TASK BRIEF:
From the line with "(Hobj : ∀ fields, Forall" to the line with "default VUndefined (assoc key fields).", retype every line exactly, including those two, and leave out the rest of the data below.

RECORDS FOR THE TASK:

(** * LucidAd: the validated analyze request

    A shallow embedding of the server side of [lucid_ad_next.jsx]:

    - [lib/schema.ts]: the Zod schemas [sourceZ] and [factCheckZ];
    - [app/api/analyze/route.ts]: the [POST] handler.

    The schemas are written with the combinators of the Zod library, which
    is not part of the repository.  The development therefore starts with
    the JavaScript values the handler manipulates and with the parse
    functions of the Zod 3 combinators the schemas use ([z.string],
    [z.number], [z.array], [z.object], [nullable], [optional], [default],
    [url], [int], [min], [max], then [safeParse], [parse] and [flatten]).

    What the code calls but does not define is a parameter: the [URL]
    constructor behind [z.string().url()] and [JSON.parse] are the members
    of the class [Platform], the configured model name and the inference
    client those of the class [Service], and a [Request] carries the
    outcome of reading its body.  Every theorem holds for all of them. *)

From Stdlib Require Import ZArith QArith Qcanon String List Bool Lia DecimalString.
From stdpp Require Import gmap strings list.

(** ** JavaScript values *)

(** A JavaScript number, by its mathematical value.  A finite double is a
    rational, kept in canonical form so that equal numbers are equal terms;
    the two zeros are identified, as [===] identifies them.  The checks of
    the schema ([Number.isInteger], [<], [>]) are exact on that value. *)
Inductive number :=
| NaN
| Infinity (negative : bool)
| Finite (q : Qc).

Definition number_of_Z (n : Z) : number := Finite (Q2Qc (inject_Z n)).

(** [Number.isInteger]. *)
Definition isInteger (n : number) : bool :=
  match n with
  | Finite q => Pos.eqb (Qden (this q)) 1
  | _ => false
  end.

(** [a < b] and [a > b] on numbers; both are false when an operand is NaN. *)
Definition number_compare (a b : number) : option comparison :=
  match a, b with
  | NaN, _ | _, NaN => None
  | Infinity true, Infinity true => Some Eq
  | Infinity true, _ => Some Lt
  | Infinity false, Infinity false => Some Eq
  | Infinity false, _ => Some Gt
  | Finite _, Infinity true => Some Gt
  | Finite _, Infinity false => Some Lt
  | Finite p, Finite q => Some (p ?= q)%Qc
  end.

Definition number_lt (a b : number) : bool :=
  match number_compare a b with Some Lt => true | _ => false end.

Definition number_gt (a b : number) : bool :=
  match number_compare a b with Some Gt => true | _ => false end.

Definition number_le (a b : number) : bool :=
  match number_compare a b with Some Lt | Some Eq => true | _ => false end.

Definition number_ge (a b : number) : bool :=
  match number_compare a b with Some Gt | Some Eq => true | _ => false end.

Unset Elimination Schemes.

(** The values that flow through the route: what [JSON.parse] produces,
    plus [undefined], which is what reading an absent property gives.  An
    object is the list of its own properties in insertion order. *)
Inductive value :=
| VUndefined
| VNull
| VBool (b : bool)
| VNum (n : number)
| VStr (s : string)
| VArr (items : list value)
| VObj (fields : list (string * value)).

Set Elimination Schemes.

(** Structural induction on values, with the induction hypothesis for every
    array item and every property value. *)
Fixpoint value_nested_ind (P : value → Prop)
    (Hundef : P VUndefined) (Hnull : P VNull)
    (Hbool : ∀ b, P (VBool b)) (Hnum : ∀ n, P (VNum n))
    (Hstr : ∀ s, P (VStr s))
    (Harr : ∀ items, Forall P items → P (VArr items))
    (Hobj : ∀ fields, Forall (λ kv, P kv.2) fields → P (VObj fields))
    (v : value) {struct v} : P v :=
  let rec := value_nested_ind P Hundef Hnull Hbool Hnum Hstr Harr Hobj in
  match v with
  | VUndefined => Hundef
  | VNull => Hnull
  | VBool b => Hbool b
  | VNum n => Hnum n
  | VStr s => Hstr s
  | VArr items =>
      Harr items
        ((fix all (l : list value) : Forall P l :=
            match l with
            | [] => @List.Forall_nil _ P
            | x :: l' => @List.Forall_cons _ P x l' (rec x) (all l')
            end) items)
  | VObj fields =>
      Hobj fields
        ((fix all (l : list (string * value)) : Forall (λ kv, P kv.2) l :=
            match l with
            | [] => @List.Forall_nil _ _
            | kv :: l' => @List.Forall_cons _ _ kv l' (rec kv.2) (all l')
            end) fields)
  end.

(** Own-property lookup in a property list. *)
Fixpoint assoc {A : Type} (key : string) (fields : list (string * A)) : option A :=
  match fields with
  | [] => None
  | (k, v) :: rest => if String.eqb key k then Some v else assoc key rest
  end.

(** [data[key]] on the properties of an object: [undefined] when absent. *)
Definition get_field (fields : list (string * value)) (key : string) : value :=
  default VUndefined (assoc key fields).
(** Whatever the store does, a tool call makes exactly one MCP call, with
    the arguments [tool_args_of] gives. *)
Lemma run_tool_call_trace tc msgs st :
  trace (snd (run_tool_call tc msgs st)) = trace st ++ [tool_event tc].
Proof.
  unfold run_tool_call, tool_event, try_except.
  set (st1 := add_event (EvTool (tc_name tc) (tool_args_of tc)) st).
  assert (Ht1 : trace st1 = trace st ++ [EvTool (tc_name tc) (tool_args_of tc)]) by reflexivity.
  rewrite <- Ht1.
  destruct (session_call_tool (tc_name tc) (tool_args_of tc)) as [r|e] eqn:Ho.
  - rewrite (bind_ok _ _ _ _ _ (session_call_ok _ _ _ st Ho)). fold st1.
    pose proof (append_log_ret_same_trace (tool_msg (tc_id tc) (render_result r))
                  (msgs ++ [tool_msg (tc_id tc) (render_result r)]) st1) as Hk.
    destruct ((append_message _ ;; log_self ;; ret _) st1) as [[a| e |] st2];
      simpl in Hk |- *; [exact Hk| idtac |exact Hk].
    etransitivity; [apply append_log_ret_same_trace|].
    unfold same_trace in Hk; rewrite Hk; reflexivity.
  - rewrite (bind_exc _ _ _ _ _ (session_call_raise _ _ _ st Ho)). fold st1.
    apply append_log_ret_same_trace.
Qed.

Lemma run_tool_calls_good tcs msgs st :
  good st ->
  exists st',
    run_tool_calls tcs msgs st = (ROk (msgs ++ map tool_answer tcs), st') /\
    good st' /\
    messages (client st') = messages (client st) ++ map tool_answer tcs /\
    trace st' = trace st ++ map tool_event tcs /\
    tools (client st') = tools (client st).
Proof.
  revert msgs st; induction tcs as [|tc tcs IH]; intros msgs st Hg.
  - exists st; simpl; rewrite !app_nil_r; auto.
  - simpl. unfold bind at 1. rewrite run_tool_call_good by exact Hg.
    set (st1 := persist (append_messages_st [tool_answer tc] (add_event (tool_event tc) st))).
    assert (Hg1 : good st1).
    { apply good_persist, good_append; [apply good_add_event, Hg | apply serializable_tool_msg]. }
    destruct (IH (msgs ++ [tool_answer tc]) st1 Hg1) as (st' & Hrun & Hg' & Hm & Ht & Htl).
    exists st'. rewrite Hrun, <- app_assoc. split; [reflexivity|].
    unfold st1 in Hm, Ht, Htl.
    rewrite persist_client, append_messages_client in Hm, Htl.
    rewrite persist_trace, append_messages_trace in Ht.
    simpl in Hm, Ht, Htl. rewrite <- app_assoc in Hm, Ht. auto.
Qed.
Lemma to_datetime_first_of_month (y m : Z) :
  1678 <= y <= 2261 -> 1 <= m <= 12 ->
  LoadCES.to_datetime_coerce (py_str y ++ "-" ++ zfill2 (py_str m) ++ "-01")
  = Some (mkTimestamp y m 1).
Proof.
  intros Hy Hm. pose proof first_of_month_entries as H.
  rewrite forallb_forall in H.
  assert (Hiy : In y (Zrange 1678 584)) by (apply Zrange_In; lia).
  specialize (H y Hiy).
  rewrite forallb_forall in H.
  assert (Him : In m (Zrange 1 12)) by (apply Zrange_In; lia).
  specialize (H m Him).
  unfold first_of_month_entry in H.
  destruct (LoadCES.to_datetime_coerce _) as [[ty tm td]|]; [|discriminate].
  simpl in H. apply andb_true_iff in H. destruct H as [H Hd].
  apply andb_true_iff in H. destruct H as [Hyy Hmm].
  apply Z.eqb_eq in Hyy, Hmm, Hd. now subst.
Qed.

Lemma month_of_codes (m : Z) :
  1 <= m <= 12 ->
  month_of (Some (month_code m)) = OK m /\ month_of (Some (month_code m ++ LF)) = OK m.
Proof.
  intros H.
  assert (C : m = 1 \/ m = 2 \/ m = 3 \/ m = 4 \/ m = 5 \/ m = 6 \/
              m = 7 \/ m = 8 \/ m = 9 \/ m = 10 \/ m = 11 \/ m = 12) by lia.
  repeat (destruct C as [->|C]; [split; reflexivity|]). subst. split; reflexivity.
Qed.
(** * Automated EDA tool: the statistical analysis engine

    A shallow embedding of [src/eda_engine.py] (class [EDAEngine]) and of the
    pandas / numpy operations its five analyses call, followed by the
    properties of the engine.

    Numbers.  A float64 cell is modelled as either [NaN] or an exact rational:
    rounding and the infinities are left out, the NaN rules (arithmetic
    propagates it, every ordered comparison with it is false) are kept, since
    the engine's treatment of missing values rests on them. *)

From Stdlib Require Import QArith Qround Qminmax Qreals Reals Psatz Permutation Sorted.
From stdpp Require Import gmap strings list fin_maps.

(** ** float64 *)

Module f64.

Inductive float64 : Type :=
| NaN
| Num (q : Q).

Definition Qltb (x y : Q) : bool := negb (Qle_bool y x).

Definition sub (a b : float64) : float64 :=
  match a, b with Num x, Num y => Num (x - y) | _, _ => NaN end.
Definition add (a b : float64) : float64 :=
  match a, b with Num x, Num y => Num (x + y) | _, _ => NaN end.
Definition mul (a b : float64) : float64 :=
  match a, b with Num x, Num y => Num (x * y) | _, _ => NaN end.

(** [a < b] and [a > b]: false as soon as one side is NaN. *)
Definition lt (a b : float64) : bool :=
  match a, b with Num x, Num y => Qltb x y | _, _ => false end.
Definition gt (a b : float64) : bool := lt b a.

(** [a == b] on floats: NaN is not equal to itself. *)
Definition eqb (a b : float64) : bool :=
  match a, b with Num x, Num y => Qeq_bool x y | _, _ => false end.

Definition isnan (a : float64) : bool :=
  match a with NaN => true | Num _ => false end.

(** The same float value: both NaN, or rationals that are equal. *)
Definition same (a b : float64) : Prop :=
  match a, b with
  | NaN, NaN => True
  | Num x, Num y => (x == y)%Q
  | _, _ => False
  end.

End f64.
Import f64.

(** ** numpy *)

Module np.

Fixpoint insert_sorted (x : Q) (l : list Q) : list Q :=
  match l with
  | [] => [x]
  | y :: l' => if Qle_bool x y then x :: l else y :: insert_sorted x l'
  end.

(** [np.sort]: ascending order. *)
Definition sort (arr : list Q) : list Q := foldr insert_sorted [] arr.

(** [numpy.lib._function_base_impl._lerp]: [a + (b - a) * t], replaced by
    [b - (b - a) * (1 - t)] where [t >= 0.5]. *)
Definition lerp (a b t : Q) : Q :=
  if Qle_bool (1 # 2) t then (b - (b - a) * (1 - t))%Q else (a + (b - a) * t)%Q.

(** [np.percentile(arr, 100 * q, method="linear")] on an array without NaN:
    the virtual index is [(n - 1) * q]; the two neighbours are its floor and
    the index after it, both clipped to the array. *)
Definition quantile (arr : list Q) (q : Q) : Q :=
  let sorted := sort arr in
  let n := Z.of_nat (length arr) in
  let virtual_index := (inject_Z (n - 1) * q)%Q in
  let previous_index := Qfloor virtual_index in
  let gamma := (virtual_index - inject_Z previous_index)%Q in
  let '(lo, hi) :=
    if Qle_bool (inject_Z (n - 1)) virtual_index then ((n - 1)%Z, (n - 1)%Z)
    else if Qltb virtual_index 0 then (0%Z, 0%Z)
    else (previous_index, (previous_index + 1)%Z) in
  lerp (nth (Z.to_nat lo) sorted 0%Q) (nth (Z.to_nat hi) sorted 0%Q) gamma.

End np.

(** ** pandas *)

Module pd.

(** A column.  [read_csv] infers int64 or float64 (numeric, NaN marks a
    missing cell), bool, or object (text; a missing cell is [None]). *)
Inductive Series : Type :=
| NumSeries (values : list float64)
| ObjSeries (values : list (option string))
| BoolSeries (values : list bool).

(** A table: named columns in order.  [read_csv] makes the names unique. *)
Definition DataFrame : Type := list (string * Series).

Definition columns {A} (df : list (string * A)) : list string := df.*1.

(** [df[col]]: the column with that label. *)
Fixpoint getitem {A} (df : list (string * A)) (col : string) : option A :=
  match df with
  | [] => None
  | (name, s) :: rest => if String.eqb name col then Some s else getitem rest col
  end.

(** [len(df)] *)
Definition series_len (s : Series) : nat :=
  match s with
  | NumSeries vs => length vs
  | ObjSeries vs => length vs
  | BoolSeries vs => length vs
  end.

Definition nrows (df : DataFrame) : nat :=
  match df with [] => 0 | (_, s) :: _ => series_len s end.

(** [df.select_dtypes(include=[np.number])] *)
Fixpoint select_number (df : DataFrame) : list (string * list float64) :=
  match df with
  | [] => []
  | (name, NumSeries vs) :: rest => (name, vs) :: select_number rest
  | _ :: rest => select_number rest
  end.

(** [df.select_dtypes(include=['object', 'category'])] *)
Fixpoint select_object (df : DataFrame) : list (string * list (option string)) :=
  match df with
  | [] => []
  | (name, ObjSeries vs) :: rest => (name, vs) :: select_object rest
  | _ :: rest => select_object rest
  end.

(** The present values of a numeric column. *)
Fixpoint dropna (values : list float64) : list Q :=
  match values with
  | [] => []
  | NaN :: rest => dropna rest
  | Num q :: rest => q :: dropna rest
  end.

(** [Series.quantile(q)] (interpolation [linear]): NaN cells are dropped;
    NaN when nothing is left. *)
Definition quantile (values : list float64) (q : Q) : float64 :=
  match dropna values with
  | [] => NaN
  | arr => Num (np.quantile arr q)
  end.

(** [(mask).sum()] of a boolean column: the number of True cells. *)
Definition sum_bool (mask : list bool) : nat :=
  foldr (fun (b : bool) acc => if b then S acc else acc) 0%nat mask.

(** [s < x], [s > x], [m1 | m2]: cell by cell. *)
Definition series_lt (s : list float64) (x : float64) : list bool :=
  map (fun v => lt v x) s.
Definition series_gt (s : list float64) (x : float64) : list bool :=
  map (fun v => gt v x) s.
Definition series_or (m1 m2 : list bool) : list bool :=
  zip_with orb m1 m2.

(** [Series.to_dict()] / [dict(zip(index, values))]: a later label wins. *)
Definition to_dict {V} (items : list (string * V)) : gmap string V :=
  foldl (fun m kv => <[kv.1 := kv.2]> m) (∅ : gmap string V) items.

(** [s.isnull()] *)
Definition isnull (s : Series) : list bool :=
  match s with
  | NumSeries vs => map isnan vs
  | ObjSeries vs => map (fun o : option string => match o with Some _ => false | None => true end) vs
  | BoolSeries vs => map (fun _ => false) vs
  end.

(** [df.isnull().sum()]: per column, the number of missing cells. *)
Definition isnull_sum (df : DataFrame) : list (string * nat) :=
  map (fun cs => (cs.1, sum_bool (isnull cs.2))) df.

(** [s[s > 0]] *)
Definition positive (s : list (string * nat)) : list (string * nat) :=
  List.filter (fun cn => (0 <? cn.2)%nat) s.

(** The present cells of a text column, in row order. *)
Definition dropna_obj {A} (values : list (option A)) : list A :=
  omap (fun o => o) values.

Section hashable.
Context {A : Type} `{EqDecision A}.

(** One step of the hash-table pass of [value_counts]: a value seen
    before has its count raised, a new one is appended with count 1. *)
Fixpoint bump (v : A) (table : list (A * nat)) : list (A * nat) :=
  match table with
  | [] => [(v, 1%nat)]
  | (k, n) :: rest =>
      if decide (k = v) then (k, S n) :: rest else (k, n) :: bump v rest
  end.

(** Keys in order of first appearance, each with its number of
    occurrences. *)
Definition count_table (values : list A) : list (A * nat) :=
  foldl (fun table v => bump v table) [] values.

(** Insertion into a list ordered by descending count, after the entries
    with a larger count and before those with the same count. *)
Fixpoint insert_desc (x : A * nat) (l : list (A * nat)) : list (A * nat) :=
  match l with
  | [] => [x]
  | y :: l' => if (x.2 <? y.2)%nat then y :: insert_desc x l' else x :: l
  end.

(** [sort_values(ascending=False)], keeping the order of ties. *)
Definition sort_values_desc (l : list (A * nat)) : list (A * nat) :=
  foldr insert_desc [] l.

(** [value_counts()] of the present values: descending by count. *)
Definition value_counts (values : list A) : list (A * nat) :=
  sort_values_desc (count_table values).

(** [nunique()] of the present values. *)
Definition nunique (values : list A) : nat :=
  length (count_table values).
End hashable.

(** [s.head(n)] *)
Definition head {A} (n : nat) (s : list A) : list A := take n s.

(** Sums and moments of the present values of a numeric column. *)
Definition Qsum (l : list Q) : Q := foldr Qplus 0%Q l.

WRITTEN RESPONSE:
    (Hobj : ∀ fields, Forall (λ kv, P kv.2) fields → P (VObj fields))
    (v : value) {struct v} : P v :=
  let rec := value_nested_ind P Hundef Hnull Hbool Hnum Hstr Harr Hobj in
  match v with
  | VUndefined => Hundef
  | VNull => Hnull
  | VBool b => Hbool b
  | VNum n => Hnum n
  | VStr s => Hstr s
  | VArr items =>
      Harr items
        ((fix all (l : list value) : Forall P l :=
            match l with
            | [] => @List.Forall_nil _ P
            | x :: l' => @List.Forall_cons _ P x l' (rec x) (all l')
            end) items)
  | VObj fields =>
      Hobj fields
        ((fix all (l : list (string * value)) : Forall (λ kv, P kv.2) l :=
            match l with
            | [] => @List.Forall_nil _ _
            | kv :: l' => @List.Forall_cons _ _ kv l' (rec kv.2) (all l')
            end) fields)
  end.

(** Own-property lookup in a property list. *)
Fixpoint assoc {A : Type} (key : string) (fields : list (string * A)) : option A :=
  match fields with
  | [] => None
  | (k, v) :: rest => if String.eqb key k then Some v else assoc key rest
  end.

(** [data[key]] on the properties of an object: [undefined] when absent. *)
Definition get_field (fields : list (string * value)) (key : string) : value :=
  default VUndefined (assoc key fields).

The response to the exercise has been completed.